EXERCISE REQUIREMENTS: Repeat exactly, and only, the lines below starting at the line that contains "(** ** Deletions in NetBird *)" and ending at the line that contains "None => None", inclusive of both.

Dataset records
(** Deletions do not apply. *)
Lemma deletions_no_apply k (meta : obj k -> ObjectMeta) (desired : list string)
    (items : list (obj k)) (t : history) :
  (forall e, e ∈ t -> exists it, it ∈ items /\ meta_Name (meta it) ∉ desired /\
     entry_call e = KDelete k (meta_Namespace (meta it)) (meta_Name (meta it))) ->
  forall e, e ∈ t -> ~ applies e.
Proof.
  intros Hin e He Ha. destruct (Hin e He) as (it & _ & _ & Hc). unfold applies in Ha.
  by rewrite Hc in Ha.
Qed.

(** ** Deletions in NetBird *)

(** [if err := ...; err != nil && !netbird.IsNotFound(err) { return err }]. *)
Definition delete_tolerant `{ErrorClass} (c : coll) (id : string) : M (option error) :=
  let! err := ask (NBDelete c id) in
  Ret (match err with
       | None => None
       | Some e => if netbird_IsNotFound e then None else Some e
       end).

(** Some call of the trace deleted the object, or found it gone. *)
Definition nb_deleted `{ErrorClass} (c : coll) (id : string) (t : history) : Prop :=
  exists r, Entry (NBDelete c id) r ∈ t /\
    match r with None => True | Some e => netbird_IsNotFound e = true end.

Lemma nb_deleted_mono `{ErrorClass} c id t t' :
  (forall e, e ∈ t -> e ∈ t') -> nb_deleted c id t -> nb_deleted c id t'.
Proof. intros Ht (r & ? & ?). exists r. auto. Qed.

Lemma delete_tolerant_spec `{ErrorClass} c id :
  wp (delete_tolerant c id) (fun t r => exists x, t = [Entry (NBDelete c id) x] /\
    (r = None -> nb_deleted c id t)).
Proof.
  unfold delete_tolerant. cbn. intros [e|]; cbn.
  - exists (Some e). split; [done|]. destruct (netbird_IsNotFound e) eqn:E; [|done].
    intros _. exists (Some e). split; [left|done].
  - exists None. split; [done|]. intros _. exists None. split; [left|done].
Qed.
Arguments delete_tolerant : simpl never.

SOLUTION TO THE EXERCISE:
(** ** Deletions in NetBird *)

(** [if err := ...; err != nil && !netbird.IsNotFound(err) { return err }]. *)
Definition delete_tolerant `{ErrorClass} (c : coll) (id : string) : M (option error) :=
  let! err := ask (NBDelete c id) in
  Ret (match err with
       | None => None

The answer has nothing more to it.